*WORK TASK*
Would you please return the lines of the material that contain the word "exists"?

*RECORDS FOR THE TASK*
○ ○ ○

(* ===== verification/GossipSafety.v ===== *)
(** * What gossip guarantees, and what it does not (gossip.go, federation.go)

    Peers are chosen evenly; a message touches its sender's record alone; what a node shares is
    what its peers list after its broadcast; a verified address is not displaced. The ledger part of a
    round reaches nobody, and signatures of requests do not age. *)

From S2P Require Import Prelude GoTime Bytes Sha256 TrustPool TrustSafety Gossip.
From S2P Require Ledger ContribQuota Providers Network Reputation.

(** ** Choosing peers *)

Lemma swap_perm {A} i j (l : list A) : swap i j l ≡ₚ l.
Proof.
  unfold swap. destruct (l !! i) as [x|] eqn:Ei; [|done]. destruct (l !! j) as [y|] eqn:Ej; [|done].
  apply Permutation_inj. split; [by rewrite !length_insert|].
  exists (λ k, if decide (k = i) then j else if decide (k = j) then i else k).
  pose proof (lookup_lt_Some _ _ _ Ei). pose proof (lookup_lt_Some _ _ _ Ej). split.
  - intros a b. repeat case_decide; congruence.
  - intros k. repeat case_decide; subst.
    + by rewrite list_lookup_insert_eq by (rewrite length_insert; done).
    + rewrite list_lookup_insert_ne by done. by rewrite list_lookup_insert_eq.
    + by rewrite !list_lookup_insert_ne.
Qed.

Lemma shuffle_perm {A} (l l' : list A) draws rest : cryptoShuffle l draws = Some (l', rest) → l' ≡ₚ l.
Proof.
  unfold cryptoShuffle. generalize (length l - 1)%nat as i. intros i.
  induction i as [|i IH] in l, draws |- *; cbn [shuffle_from]; [by intros [= <- _]|].
  destruct (cryptoRandBelow _ draws) as [[j ds]|]; [|done]. intros H. rewrite (IH _ _ H). apply swap_perm.
Qed.

(** A number drawn is used for exactly the same count of the 64-bit values, whichever it is: those
    whose quotient by the bound is one of [(2^64 - 1) / max]; the others, at most [max], are drawn again. *)
Theorem draws_are_even max v j :
  0 < max < 2 ^ 64 → 0 ≤ v < 2 ^ 64 → (Z.of_nat j < max) →
  (cryptoRandBelow max [Some v] = Some (j, []) ↔ ∃ q, 0 ≤ q < (2 ^ 64 - 1) / max ∧ v = q * max + Z.of_nat j) ∧
  (cryptoRandBelow max [Some v] = None → 2 ^ 64 - max ≤ v).
Proof.
  intros Hm Hv Hj. unfold cryptoRandBelow, rand_limit. set (n := (2 ^ 64 - 1) / max).
  assert (n * max ≤ 2 ^ 64 - 1 < (n + 1) * max) as Hn.
  { pose proof (Z.mul_div_le (2 ^ 64 - 1) max). pose proof (Z.mul_succ_div_gt (2 ^ 64 - 1) max). unfold n. lia. }
  split.
  - destruct (Z.ltb_spec v (n * max)) as [Hlt|Hge].
    + split.
      * intros [= E]. exists (v / max). pose proof (Z.mod_pos_bound v max ltac:(lia)).
        pose proof (Z.div_mod v max ltac:(lia)). assert (0 ≤ v / max) by (apply Z.div_pos; lia).
        assert (v / max < n) by (apply Z.div_lt_upper_bound; lia). lia.
      * intros (q & Hq & ->). do 2 f_equal. rewrite Z.add_comm, Z.mod_add, Z.mod_small by lia. lia.
    + split; [done|]. intros (q & Hq & ->). nia.
  - destruct (Z.ltb_spec v (n * max)); [done|]. intros _. nia.
Qed.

○ ○ ○

*WRITTEN REPLY*
  exists (λ k, if decide (k = i) then j else if decide (k = j) then i else k).
      * intros [= E]. exists (v / max). pose proof (Z.mod_pos_bound v max ltac:(lia)).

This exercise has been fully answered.